As segment manager, medium duty & alternate fuels for Freightliner Trucks, Greg Treinen is responsible for driving marketing programs and communications promoting Freightliner Trucks’ medium duty and alternate fuels product lines. Appointed to this role in 2009, Mr. Treinen is responsible for developing medium duty and alternate fuel-specific content for marketing communications, web site, dealer tools and training, trade show strategy, and sales programs. Prior to his current role, Mr. Treinen served as the lead market planning analyst for Daimler Trucks North America, where he was responsible for developing the company market and internal sales volume forecasts, plus market analysis and market research. Mr. Treinen has also served as a used truck acquisition analyst with Daimler Trucks Remarketing.
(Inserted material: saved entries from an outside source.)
(** The write of a page file: the directory, the file, its content. *)
Definition write_page_file (bank page : Z) (content : bytes) (o : Overlay) (s : FmcS) : bool * FmcS :=
  let put l s := s <| fm_overlay := Some (o <| ov_pages ::= fun m => <[(bank, page) := l]> m |>) |> in
  match next_host s with
  | (HFail _ _, s) => (false, s)
  | (HOk, s) =>
      match next_host s with
      | (HFail _ _, s) => (false, s)
      | (HOk, s) =>
          match next_host s with
          | (HFail _ found, s) => (false, put found s)
          | (HOk, s) => (true, put content s)
          end
      end
  end.

Definition fmc_program_page (bank page : Z) (data spare : bytes) (s : FmcS) : bool * FmcS :=
  let s := s <| fm_buffered_page := -1 |> in
  let '(cell, cell_spare) := s5l8900_fmc_load_page s bank page stack.1 stack.2 in
  let record := zip_with Z.land cell data ++ zip_with Z.land cell_spare spare in
  match fm_image s, fm_overlay s with
  | None, None => (true, s)
  | Some n, _ =>
      let '(ans, s) := next_host s in
      let '(result, n) := nand_image_write ans bank page record n in
      (result =? 0, s <| fm_image := Some n |>)
  | None, Some o => write_page_file bank page record o s
  end.

(** The files of a block's pages go, until one cannot be removed. *)
Fixpoint erase_pages (fuel : nat) (bank p last : Z) (o : Overlay) (s : FmcS) : bool * Overlay * FmcS :=
  match fuel with
  | O => (true, o, s)
  | Datatypes.S fuel =>
      if p <? last then
        match ov_pages o !! (bank, p) with
        | None => erase_pages fuel bank (u32 (p + 1)) last o s
        | Some _ =>
            match next_host s with
            | (HOk, s) => erase_pages fuel bank (u32 (p + 1)) last (o <| ov_pages ::= delete (bank, p) |>) s
            | (HFail _ _, s) => (false, o, s)
            end
        end
      else (true, o, s)
  end.

Definition erase_overlay (bank block : Z) (o : Overlay) (s : FmcS) : bool * FmcS :=
  match next_host s with
  | (HFail _ _, s) => (false, s)
  | (HOk, s) =>
      let '(ok, o, s) := erase_pages (Z.to_nat FMC_PAGES_PER_BLOCK) bank (u32 (block * FMC_PAGES_PER_BLOCK))
                           (u32 ((block + 1) * FMC_PAGES_PER_BLOCK)) o s in
      let s := s <| fm_overlay := Some o |> in
      if ok then
        match next_host s with
        | (HFail _ _, s) => (false, s)
        | (HOk, s) => (true, s <| fm_overlay := Some (o <| ov_erased ::= fun m => {[ (bank, block) ]} ∪ m |>) |>)
        end
      else (false, s)
  end.

Definition s5l8900_fmc_erase_block (bank block : Z) (s : FmcS) : bool * FmcS :=
  let s := s <| fm_buffered_page := -1 |> in
  match fm_image s, fm_overlay s with
  | Some n, _ =>
      let '(ans, s) := next_host s in
      let '(result, n) := nand_image_erase ans bank block n in
      (result =? 0, s <| fm_image := Some n |>)
  | None, None => (true, s)
  | None, Some o => erase_overlay bank block o s
  end.
(* ===== verification/NandFacts.v ===== *)
(** * The flash of the iPod touch 1G

    Whatever keeps the pages, an image or files, the controller's store is an array
    of records that programming can only clear bits of and that an erase sets, a
    block at a time ([nand_store_refines]).  Through the front end and the FIFO, a
    row of pages that was written is what is read ([nand_row_roundtrip]). *)

From Stdlib Require Import ZArith Lia String.
From stdpp Require Import base numbers list gmap.
From S2P Require Import Prelude CLib HwLib Fmc Adm.
Local Open Scope Z_scope.

(** ** The pages as the guest sees them *)

Definition RECORD : Z := FMC_BYTES_PER_PAGE + FMC_BYTES_PER_SPARE.

Definition record (l : bytes) : Prop := zlen l = RECORD /\ is_bytes l.

Definition erased_record : bytes := replicate (Z.to_nat RECORD) 0xff.

Definition flash (f : S5L8900FMCState) (bank page : Z) : bytes :=
  let '(data, spare) := s5l8900_fmc_load_page f bank page [] [] in data ++ spare.

Definition image_ok (banks : Z) (n : NANDImage) : Prop :=
  ni_geo n = fmc_geo banks /\ ni_stride n = RECORD /\ ni_blank n = erased_record /\
  (forall c x, is_byte (ni_chip n c x)) /\ (forall c p, ni_unreadable n c p = None).

Definition files_ok (m : gmap (Z * Z) bytes) : Prop := map_Forall (fun _ l => record l) m.

(** A store that can be written; all its records are whole. *)
Definition store_ok (f : S5L8900FMCState) : Prop :=
  1 <= fm_banks f <= FMC_NUM_BANKS /\
  match fm_image f with
  | Some n => image_ok (fm_banks f) n
  | None => exists o, fm_overlay f = Some o /\ files_ok (ov_pages o) /\ (forall m, fm_base f = Some m -> files_ok m)
  end.

(** A page of one of the chips. *)
Definition valid (f : S5L8900FMCState) (bank page : Z) : Prop :=
  0 <= bank < fm_banks f /\ 0 <= page < FMC_PAGES_PER_BLOCK * FMC_BLOCKS_PER_BANK.

Lemma record_erased : record erased_record.
Proof. split; [by vm_compute|]. apply Forall_replicate. unfold is_byte. lia. Qed.

Lemma erased_page_spec : fmc_erased_page = (ztake FMC_BYTES_PER_PAGE erased_record, zdrop FMC_BYTES_PER_PAGE erased_record).
Proof. by vm_compute. Qed.

Lemma halves l : record l -> ztake FMC_BYTES_PER_PAGE l ++ ztake FMC_BYTES_PER_SPARE (zdrop FMC_BYTES_PER_PAGE l) = l.
Proof. intros [H _]. rewrite ztake_split by (by vm_compute). by apply ztake_all; rewrite H. Qed.

Lemma second_half l : record l -> ztake FMC_BYTES_PER_SPARE (zdrop FMC_BYTES_PER_PAGE l) = zdrop FMC_BYTES_PER_PAGE l.
Proof. intros [H _]. apply ztake_all. rewrite zlen_zdrop, H. by vm_compute. Qed.

(** What a load gives does not depend on the buffers. *)
Definition loads (r : bytes * bytes) (l : bytes) : Prop :=
  r = (ztake FMC_BYTES_PER_PAGE l, zdrop FMC_BYTES_PER_PAGE l).

Lemma loads_app r l : loads r l -> r.1 ++ r.2 = l.
Proof. intros ->. apply ztake_zdrop. Qed.

Definition buffers_ok (b : bytes * bytes) : Prop := zlen b.1 <= FMC_BYTES_PER_PAGE /\ zlen b.2 <= FMC_BYTES_PER_SPARE.

Lemma zdrop_all {A} n (l : list A) : zlen l <= n -> zdrop n l = [].
Proof. intros H. unfold zdrop, zlen in *. apply drop_ge. lia. Qed.

Lemma read_file_loads l d q : record l -> buffers_ok (d, q) -> exists r, fmc_read_file (Some l) d q = Some r /\ loads r l.
Proof.
  intros R [Hd Hq]. pose proof (proj1 R) as H. change RECORD with 2112 in H. unfold fmc_read_file. eexists. split; [done|]. unfold loads.
  rewrite (second_half l R). cbn [fst snd] in *. unfold FMC_BYTES_PER_PAGE, FMC_BYTES_PER_SPARE in *.
  rewrite (zdrop_all _ d), (zdrop_all _ q), !app_nil_r; [done|rewrite zlen_zdrop; lia|rewrite zlen_ztake; lia].
Qed.

Lemma xor_xor (l k : bytes) : length l = length k -> zip_with Z.lxor (zip_with Z.lxor l k) k = l.
Proof.
  revert k. induction l as [|x l IH]; intros [|y k] H; try done. cbn. f_equal; [|by apply IH; injection H].
  by rewrite Z.lxor_assoc, Z.lxor_nilpotent, Z.lxor_0_r.
Qed.

Lemma byte_lxor x y : is_byte x -> is_byte y -> is_byte (Z.lxor x y).
Proof.
  unfold is_byte. intros Hx Hy. split; [apply Z.lxor_nonneg; lia|]. destruct (Z.eqb_spec (Z.lxor x y) 0); [lia|].
  assert (0 <= Z.lxor x y) by (apply Z.lxor_nonneg; lia).
  assert (L : forall z, 0 <= z < 256 -> Z.log2 z <= 7) by (intros z Hz; apply (Z.log2_le_mono z 255); lia).
  pose proof (Z.log2_lxor x y ltac:(lia) ltac:(lia)). pose proof (L x Hx). pose proof (L y Hy).
  change 256 with (2 ^ 8). apply Z.log2_lt_pow2; lia.
Qed.
Lemma read_rest w : tu_closed (e_tcp w) = false -> tu_state (e_tcp w) = tcp_usb_read_request -> reading_payload (e_tcp w) ->
  pumped (sk_in (e_sock w) <> []) w
    (match with_payload false (read_payload closed_callback) w with Ret w => w | Go w => request_done (Some cb) closed_callback w end).
Proof.
  intros Hc Hs (Hh & Hb & Hp). unfold with_payload. pose proof (payload_len_nonneg (tu_header (e_tcp w))) as Hl.
  replace (eqb (dir_in (tu_header (e_tcp w))) false) with (negb (dir_in (tu_header (e_tcp w)))) by (by destruct (dir_in _)).
  destruct (negb _ && _) eqn:E; cycle 1.
  { apply request_done_ok; [done|done|]. split; [done|]. split; [done|]. rewrite E.
    destruct Hp as [Hp|(H5 & Hd & Hr)]; [done|]. rewrite Hd, (proj2 (Z.ltb_lt 0 _)) in E by lia. done. }
  apply andb_prop in E as [Hd E]. apply negb_true_iff in Hd. apply Z.ltb_lt in E.
  pose proof (read_payload_spec w Hc ltac:(cbv zeta; lia)) as S. cbv zeta in S. destruct (read_payload _ w) as [w'|w'].
  - destruct S as (b & Eb & R & Et). destruct (payload_filled_so_far b (e_tcp w)) as [Sf Sb]; [lia|lia|].
    rewrite <- Et in Sf, Sb. destruct (received_kept w b w') as [K M]; [done|by rewrite Et|done|done|].
    assert (b <> []) by (intros ->; change (zlen (@nil Z)) with 0 in Eb; lia).
    apply (kept_pumped _ w w'); [done|auto|]. apply request_done_ok; [by rewrite Et|by rewrite Et|].
    split; [by rewrite Et|]. split; [rewrite Sb, Et; done|]. rewrite Et. cbn. rewrite Hd, (proj2 (Z.ltb_lt 0 _)) by lia. cbn. lia.
  - destruct S as [S|(b & Eb & (R & Et) & St)]; [left; by apply closed_after_ok|].
    destruct (payload_filled_so_far b (e_tcp w)) as [Sf Sb]; [lia|lia|]. rewrite <- Et in Sf, Sb. pose proof (zlen_nonneg b).
    destruct (received_kept w b w') as [K M]; [done|by rewrite Et|done|done|].
    right. split; [|split; [done|]].
    + split; [by rewrite Et|]. replace (tu_state (e_tcp w')) with tcp_usb_read_request by (by rewrite Et).
      rewrite Et in *. split; [cbn; lia|]. split; [done|]. intros _. split; [done|]. split; [by rewrite Sb|]. cbn. lia.
    + intros C Hn Hi. by eapply starved_moved.
Qed.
Mr. Treinen has a bachelor’s degree in business administration from University of Oregon and a masters of business administration (MBA) degree from University of Massachusetts, Amherst, where he was inducted into Beta Gamma Sigma, the highest recognition a business student can receive in a business program accredited by AACSB International.


Robert-I watched a video of one of our trucks burn down. Our driver rear ended another semi at highway speed and walked away from it. It was near Chicago near the intersection of I290 and I294. The truck was completely burned to the ground except for the tanks. The fuel burned off just as it was designed to. The video shows the flames going up and back away from the truck. While of course we hate the loss of the truck-we are happy that the driver walked away-a diesel truck would probably have burned in that accident too-but the video was amazing.

November 10, 2013 8:08:49 AM

Not a proponent of the methods used to collect natural gas (fracking). While natural gas may well be a "green" gas to use, there is nothing green about how it is collected. From an environmental standpoint, fracking is probably the worst thing to ever happen to this country and our natural water supply. Check out the documentaries on Netflix sometime called "Gaslands" and "Gaslands 2".

October 26, 2013 7:21:48 AM

Are there any safety concerns in long haul between diesel and CNG?

October 24, 2013 12:43:03 PM

My company is an innovator with CNG. We are using them in long haul operations. The biggest advantage is price stability.